(** a CBOR body of exactly 65536 bytes passes the size check of
    [WritePreamble], but its length is written as 0 and the preamble is
    rejected by every reader (unless the checksum of the body is 0). *)
Theorem WritePreamble_length_wraps h body k e :
  cbor_Marshal h = Ok body -> len body = 2 ^ 16 -> CRC32C body <> 0 ->
  exists out, WritePreamble h = Ok out /\
              (ReadPreamble (Stream (out ++ k) e)).1 = Err proto_ErrBadPreamble.
Proof.
  intros Hm Hl Hc. unfold WritePreamble. rewrite Hm, Hl.
  rewrite (proj2 (Z.ltb_ge _ _)) by (unfold maxPreambleHeader; lia).
  eexists. split; [done|]. change (u16 (2 ^ 16)) with 0.
  rewrite <-!app_assoc.
  rewrite ReadPreamble_split by (unfold is_uint; lia).
  change (Stream (body ++ k) e) with (Stream ([] ++ body ++ k) e).
  rewrite ReadFull_app by done. change (CRC32C []) with 0.
  by rewrite (proj2 (Z.eqb_neq _ _)).
Qed.
End PreambleProps.

(** A codec that knows one header, to instantiate the preamble's theorems. *)
Definition one_header : PreambleHeader := mkPreambleHeader CompressionNone [] ∅.

Definition const_codec (body : list byte) : CborCodec PreambleHeader :=
  {| cbor_Marshal := fun _ => Ok body; cbor_Unmarshal := fun _ => Ok one_header |}.

Lemma ReadPreamble_WritePreamble_witness :
  exists out, @WritePreamble (const_codec [x61; x62]) one_header = Ok out /\
    @ReadPreamble (const_codec [x61; x62]) (Stream (out ++ [x07]) io_EOF) =
      (Ok one_header, Stream [x07] io_EOF).
Proof.
  apply (@ReadPreamble_WritePreamble (const_codec [x61; x62]) one_header [x61; x62] [x07] io_EOF);
    vm_compute; reflexivity.
Defined.

Lemma WritePreamble_length_wraps_witness :
  let body := replicate (Z.to_nat (2 ^ 16)) x61 in
  exists out, @WritePreamble (const_codec body) one_header = Ok out /\
    (@ReadPreamble (const_codec body) (Stream (out ++ []) io_EOF)).1 = Err proto_ErrBadPreamble.
Proof.
  intros body. apply (@WritePreamble_length_wraps (const_codec body) one_header body [] io_EOF).
  - reflexivity.
  - vm_compute. reflexivity.
  - vm_compute. discriminate.
Defined.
--*--
§ **Your instructions**
Nothing should appear in the answer except the lines above from the line with "Theorem WritePreamble_length_wraps h" through the line with "(** A codec", both included, written out exactly.

§ **Reply**
Theorem WritePreamble_length_wraps h body k e :
  cbor_Marshal h = Ok body -> len body = 2 ^ 16 -> CRC32C body <> 0 ->
  exists out, WritePreamble h = Ok out /\
              (ReadPreamble (Stream (out ++ k) e)).1 = Err proto_ErrBadPreamble.
Proof.
  intros Hm Hl Hc. unfold WritePreamble. rewrite Hm, Hl.
  rewrite (proj2 (Z.ltb_ge _ _)) by (unfold maxPreambleHeader; lia).
  eexists. split; [done|]. change (u16 (2 ^ 16)) with 0.
  rewrite <-!app_assoc.
  rewrite ReadPreamble_split by (unfold is_uint; lia).
  change (Stream (body ++ k) e) with (Stream ([] ++ body ++ k) e).
  rewrite ReadFull_app by done. change (CRC32C []) with 0.
  by rewrite (proj2 (Z.eqb_neq _ _)).
Qed.
End PreambleProps.

(** A codec that knows one header, to instantiate the preamble's theorems. *)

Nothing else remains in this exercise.